Глеб Иванович Успенский
Больная совесть
«Не советую вам встречаться за границею с русскими»… Когда я ехал прошлый год за границу, эту назидательную фразу мне пришлось слышать от многих соотечественников, уж бывавших там и, стало быть, имевших понятие о европейской жизни. Все причины, которые приводили мне в объяснение необходимости быть в стороне от соотечественников, решительно, по моему мнению, ничего не значили; говорили: «неприятно», «скучно», «да вот увидите сами…», словом, ни одной основательной причины на мой взгляд не было, и я уехал, совершенно забыв эти советы. И что же? Впоследствии, когда я поглядел на чужие нравы, и невольно должен был вспомнить этот совет, ибо я на самом себе испытал какую-то душевную боль, что-то саднящее, какую-то наваливающуюся на душу массу – боли, желчи, тоски… всякий раз, когда только «видел» русского, даже не разговаривая с ним ни слова, и уверен, что и моя особа, тоже русская, производила на другого соотечественника то же самое ощущение…

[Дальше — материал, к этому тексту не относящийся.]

(** X16: a retrieval that returns groups without an error has made exactly
    two requests, both answered: the landing URL, and the URL resolved from
    the [href] of the schedule link; the groups are those of the second
    body. *)
Theorem retrieval_success (courseCode : string) (w : World)
  (groups : list (list Event)) :
  fst (retrieve courseCode w) = Ok (groups, None) ->
  exists bytes root link baseUrl relativeUrl bytes2,
    server (Sprintf sisUrl courseCode) = inr bytes
    /\ html_Parse bytes = inr root
    /\ Find root linkMatcher = Some link
    /\ url_Parse sisUrl = inr baseUrl
    /\ url_Parse (scrapeAttr link "href") = inr relativeUrl
    /\ server (url_Resolve baseUrl relativeUrl) = inr bytes2
    /\ requests (snd (retrieve courseCode w))
       = requests w
         ++ [Sprintf sisUrl courseCode; url_Resolve baseUrl relativeUrl]
    /\ parseCourseEvents spareCap html_Parse
         (mkBody (S (List.length (requests w))) bytes2)
       = Ok groups.
Proof.
  unfold GetCourseEvents, http_Get.
  destruct (server (Sprintf sisUrl courseCode)) as [err1|bytes] eqn:Eget;
    [discriminate|].
  unfold getRelativeScheduleUrl. cbn [content].
  destruct (html_Parse bytes) as [perr|root] eqn:Eroot; [discriminate|].
  destruct (Find root linkMatcher) as [link|] eqn:Elink; [|discriminate].
  unfold getAbsoluteUrl.
  destruct (url_Parse sisUrl) as [uerr|baseUrl] eqn:Ebase; [discriminate|].
  destruct (url_Parse (scrapeAttr link "href")) as [uerr|relativeUrl] eqn:Erel;
    [discriminate|].
  cbn [requests openBodies].
  destruct (server (url_Resolve baseUrl relativeUrl)) as [err2|bytes2] eqn:Eget2;
    [discriminate|].
  rewrite length_app. cbn [List.length].
  replace (List.length (requests w) + 1)%nat
    with (S (List.length (requests w))) by lia.
  destruct (parseCourseEvents spareCap html_Parse
              (mkBody (S (List.length (requests w))) bytes2))
    as [parsed|p] eqn:Eparse; [|discriminate].
  cbn [fst snd requests]. intros H. injection H as <-.
  exists bytes, root, link, baseUrl, relativeUrl, bytes2.
  repeat split; try assumption; try reflexivity. now rewrite <- app_assoc.
Qed.
Inductive event : Type :=
| NewBlock (block_number : Z)
    (* the listener creates a task for _run_callback(on_block, block_number) *)
| FetchCompletes (task : nat) (outcome : fetch_outcome)
    (* the fetch awaited by a suspended task completes, in any order *)
| ReaderRuns.
    (* a reader on the loop calls quote() or an accessor *)

Definition settle (self_p : t * paused unit) (others : list (fetch_outcome -> coro unit)) : loop :=
  match self_p with
  | (self, Finished _) => mkloop self others
  | (self, Suspended k) => mkloop self (others ++ [k])
  end.

Definition step (st : loop) (ev : event) : loop :=
  match ev with
  | NewBlock block_number =>
      settle (run (_run_callback (_on_new_block block_number)) (client st)) (tasks st)
  | FetchCompletes i outcome =>
      match tasks st !! i with
      | None => st
      | Some k => settle (run (k outcome) (client st)) (delete i (tasks st))
      end
  | ReaderRuns => st
  end.

Definition run_events (st : loop) (evs : list event) : loop :=
  fold_left step evs st.

Definition started : loop := mkloop fresh [].

(** The client as each reader of a run finds it, in order. *)
Fixpoint observations (st : loop) (evs : list event) : list t :=
  match evs with
  | [] => []
  | ReaderRuns :: evs' => client st :: observations st evs'
  | ev :: evs' => observations (step st ev) evs'
  end.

Определить это ощущение каким-нибудь одним веским словом решительно невозможно; оно приобретается тогда только, когда длинный ряд чужеземных картин, даже самых непривлекательных, сделает с вами великое чудо: именно заставит вас выздороветь, если вы были больны; заставит вас успокоиться, если вы были обеспокоены, – словом, когда чужая сторона сделает на душе у вас хорошо… Теперь, сидя в глуши и опять заболевая понемногу какою-то мнимою болезнию, я с особенным удовольствием припоминаю этот процесс, по которому на душе становится хорошо.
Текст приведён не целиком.